Clients with large amounts in their TFSAs should consider paying their TFSA’s management fees from outside the account to preserve contribution room.

Paying those fees out of an open or non-registered account for many years can pay off, said Dany Provost, director of financial planning and tax optimization with SFL Expertise in Quebec. Doing so will keep more money in the TFSA, which itself will compound over time.

Provost also suggested that a client could arrange for their fees to be paid once a year, in December. That way, if the client doesn’t have enough liquidity in a non-registered account to pay the management fees, the client could withdraw the fee amount from their TFSA and be able to re-contribute the amount quickly: as of January 1 of the following year.

Provost said the strategy is most useful for clients who have significant assets in their TFSAs and who are likely to maximize their TFSA contribution room each year.

“It’s like picking up money from the floor. It’s interesting, but you don’t have to go crazy about it,” Provost said. “There aren’t many negatives [to the strategy], except for the administrative follow-up that goes with it. Some clients might find it too complicated.”

But the benefits can add up.

Provost provided an example of a client who has been eligible for the TFSA since its inception and maxed out their contribution room every year from 2009 to 2020 ($69,500). Including returns, the client’s TFSA balance in December 2020 was $80,000.

Suppose the client’s annual management fee for the TFSA remains 1% over the next 25 years and she pays her management fees from outside the TFSA instead of from within. Further assume that annual TFSA contribution room gradually increases to $10,000 over the 25 years due to indexing, that the client maxes out her contributions each year (and never makes withdrawals), and that the TFSA returns 4% each year in interest income.

As of December 2045, and assuming a constant 45% marginal tax rate, the client would amass an extra $15,500 in contribution room by paying the fees from outside the TFSA, Provost said.

Using the same assumptions, Provost calculated that the annual incremental contribution room added by paying fees from outside the TFSA would be $253 in year 10 and $1,934 in year 25 of the strategy.

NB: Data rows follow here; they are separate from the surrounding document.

(** However raptor cuts its output into calls, the stream gets the bytes in
    order, cut off where its device is full, and every call reports whether all
    bytes up to it were written.  This holds on a little-endian machine: on a
    big-endian one a single byte is written as zero. *)
Theorem raptor_stream_writes (room : option nat) (calls : list write_call) :
  (Forall call_ok calls →
   ∃ rs out, foldM (do_write little_endian) ([], mkOstream [] room true) calls = Ok (rs, out) ∧
     os_data out = accepted room (mjoin (call_bytes <$> calls)) ∧
     length rs = length calls ∧
     ∀ i, i < length calls →
       rs !! i = Some (if fits room (mjoin (call_bytes <$> take (S i) calls)) then 0%Z else 1%Z)) ∧
  (∀ b out, (0 ≤ b < 256)%Z →
   std_iostream_write_byte big_endian b out = std_iostream_write_byte big_endian 0 out).
Proof.
  split.
  - intros Hc. destruct (do_writes_after calls [] room [] Hc) as (rs & E & Hl & Hi).
    assert (E0 : mkOstream [] room true = stream_after room []).
    { unfold stream_after. destruct room as [n|]; simpl; [|done]. by rewrite take_nil, Nat.sub_0_r. }
    rewrite E0. exists rs, (stream_after room (mjoin (call_bytes <$> calls))). by split_and!.
  - intros b out Hb. unfold std_iostream_write_byte. cbn [int_bytes le_bytes rev app take].
    rewrite !Z.div_div, (Z.div_small b) by lia. done.
Qed.

(** Reading a stream through the callbacks: whatever buffer sizes raptor uses,
    the pieces are the data in order with nothing lost or added, every result is
    the number of bytes stored or -1 with nothing stored, and the end of the
    stream is reported exactly when more was asked for than there was. *)
Theorem raptor_stream_reads (sizes : list nat) (data : bytes) :
  Forall (λ n, 0 < n ∧ (Z.of_nat n < 2 ^ 31)%Z) sizes →
  ∃ l i, do_reads sizes (mkIstream data false false 0) = (l, i) ∧
    mjoin (snd <$> l) = take (sum_list sizes) data ∧
    Forall (λ x, x.1 = Z.of_nat (length x.2) ∨ x.1 = (-1)%Z ∧ x.2 = []) l ∧
    (std_iostream_read_eof i = 1%Z ↔ length data < sum_list sizes).
Proof.
  intros Hs. destruct (do_reads_spec sizes (mkIstream data false false 0)) as (l & i & E & Hl & HF & Hi);
    [by split|done|].
  exists l, i. split_and!; try done. unfold std_iostream_read_eof. rewrite Hi. simpl.
  by destruct (Nat.ltb_spec (length data) (sum_list sizes)); split; intros; lia.
Qed.

(** ** Witnesses *)

Section RaptorWitnesses.
#[local] Existing Instances plain_terms.

Definition empty_heap : heap := mkHeap ∅ 0.

(** Strings that are not empty are accepted. *)
#[local] Instance nonempty_uris : RaptorUris := {| raptor_uri_accepted s := negb (string_eqb s "") |}.

(** Statements with a datatype literal, with an empty datatype, and without a
    subject. *)
Definition demo_statements : list rdf.Statement.t :=
  rdf.Statement.of_message <$>
  [mkStatement (Some (Resource_uri (mkURI "a"))) (Some (mkURI "p"))
     (Some (Value_literal (Literal_data (mkDatatypeLiteral "1" (Some (mkURI "int"))))))
     (Some (Resource_bnode (mkBNode "g")));
   mkStatement (Some (Resource_uri (mkURI "a"))) (Some (mkURI "p"))
     (Some (Value_literal (Literal_data (mkDatatypeLiteral "1" None))))
     (Some (Resource_bnode (mkBNode "g")));
   mkStatement None None None None].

“The tax savings will be lower if the return comes from capital gains and the comparison is made with a mutual fund,” Provost noted. “It’s interesting, but the tax savings, in the grand scheme of things, are often marginal given that most of the money remains tax-free. There is always a trade-off between the complexity and administration of this and what you can save in taxes.”

Nonetheless, the strategy can work for high-net-worth clients who won’t touch their TFSAs until they die. The additional contribution room “may be, at the beginning, a negligible amount per year, [but] the difference in accumulation can climb to several tens of thousands of dollars over long periods.”

Provost noted that management fees for an individual’s TFSA are generally not tax-deductible.

In 2019, the Department of Finance wrote in a “comfort letter” that it would recommend the minister amend the Income Tax Act’s definition of “advantage” to exclude the practice of paying for investment management fees from funds outside of registered plans, including TFSAs.

This was a reversal of a position first communicated in 2016, when a Canada Revenue Agency representation stated that paying registered plan fees from non-registered, or open, accounts would incur a tax penalty equivalent to the fee.